• Directions:
What lines below hold the string "intros"? Copy them all.

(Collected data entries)
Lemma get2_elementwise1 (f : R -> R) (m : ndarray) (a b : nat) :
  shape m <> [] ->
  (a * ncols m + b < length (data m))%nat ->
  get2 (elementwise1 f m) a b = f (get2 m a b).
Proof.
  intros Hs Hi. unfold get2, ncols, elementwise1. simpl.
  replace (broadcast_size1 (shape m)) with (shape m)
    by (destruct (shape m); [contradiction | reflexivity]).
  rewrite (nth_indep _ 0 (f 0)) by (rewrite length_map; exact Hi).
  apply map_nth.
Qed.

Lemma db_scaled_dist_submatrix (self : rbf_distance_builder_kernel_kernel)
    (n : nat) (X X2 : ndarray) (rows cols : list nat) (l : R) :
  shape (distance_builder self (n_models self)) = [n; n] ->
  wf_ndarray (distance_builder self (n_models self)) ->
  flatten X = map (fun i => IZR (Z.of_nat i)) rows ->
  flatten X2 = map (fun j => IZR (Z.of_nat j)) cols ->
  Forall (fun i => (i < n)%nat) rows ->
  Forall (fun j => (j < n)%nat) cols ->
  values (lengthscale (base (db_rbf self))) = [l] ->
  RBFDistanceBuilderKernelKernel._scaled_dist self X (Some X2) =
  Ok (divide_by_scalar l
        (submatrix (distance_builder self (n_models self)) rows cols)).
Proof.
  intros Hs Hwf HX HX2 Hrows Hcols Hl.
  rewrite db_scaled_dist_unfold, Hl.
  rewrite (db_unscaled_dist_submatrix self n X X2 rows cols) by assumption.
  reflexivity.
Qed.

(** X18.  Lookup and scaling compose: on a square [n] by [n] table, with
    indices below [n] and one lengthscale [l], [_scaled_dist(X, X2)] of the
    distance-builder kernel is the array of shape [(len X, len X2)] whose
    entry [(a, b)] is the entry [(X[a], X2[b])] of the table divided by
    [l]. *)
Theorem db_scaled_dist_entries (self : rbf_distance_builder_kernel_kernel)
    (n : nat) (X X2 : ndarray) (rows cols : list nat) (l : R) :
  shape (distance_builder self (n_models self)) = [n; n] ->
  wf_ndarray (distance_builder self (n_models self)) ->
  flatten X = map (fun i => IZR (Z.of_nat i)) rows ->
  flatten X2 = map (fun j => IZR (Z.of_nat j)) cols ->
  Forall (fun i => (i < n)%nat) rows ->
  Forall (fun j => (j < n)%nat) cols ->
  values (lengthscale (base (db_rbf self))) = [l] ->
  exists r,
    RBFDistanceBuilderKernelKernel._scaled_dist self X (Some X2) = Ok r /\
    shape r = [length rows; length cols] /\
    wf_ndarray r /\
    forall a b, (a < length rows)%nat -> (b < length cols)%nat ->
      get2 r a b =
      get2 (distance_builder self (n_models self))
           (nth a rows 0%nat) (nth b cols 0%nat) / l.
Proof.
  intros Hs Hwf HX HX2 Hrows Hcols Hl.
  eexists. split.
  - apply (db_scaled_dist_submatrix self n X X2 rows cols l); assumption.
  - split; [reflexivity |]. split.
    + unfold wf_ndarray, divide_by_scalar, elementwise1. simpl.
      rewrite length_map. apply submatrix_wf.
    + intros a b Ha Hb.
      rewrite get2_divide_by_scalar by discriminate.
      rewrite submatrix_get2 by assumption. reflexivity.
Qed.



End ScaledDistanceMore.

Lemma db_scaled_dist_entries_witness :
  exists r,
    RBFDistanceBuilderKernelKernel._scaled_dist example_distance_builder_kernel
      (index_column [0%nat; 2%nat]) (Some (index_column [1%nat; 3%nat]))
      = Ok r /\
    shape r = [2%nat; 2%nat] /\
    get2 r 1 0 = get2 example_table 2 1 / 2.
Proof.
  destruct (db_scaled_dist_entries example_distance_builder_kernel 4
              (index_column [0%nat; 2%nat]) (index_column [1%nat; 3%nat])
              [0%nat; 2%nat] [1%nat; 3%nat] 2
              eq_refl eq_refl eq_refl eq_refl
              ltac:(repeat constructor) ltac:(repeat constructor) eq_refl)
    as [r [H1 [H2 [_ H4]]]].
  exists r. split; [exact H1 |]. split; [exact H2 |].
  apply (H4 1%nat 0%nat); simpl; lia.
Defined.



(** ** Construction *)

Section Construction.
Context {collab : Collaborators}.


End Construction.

• Result for this exercise:
  intros Hs Hi. unfold get2, ncols, elementwise1. simpl.
  intros Hs Hwf HX HX2 Hrows Hcols Hl.
  intros Hs Hwf HX HX2 Hrows Hcols Hl.
    + intros a b Ha Hb.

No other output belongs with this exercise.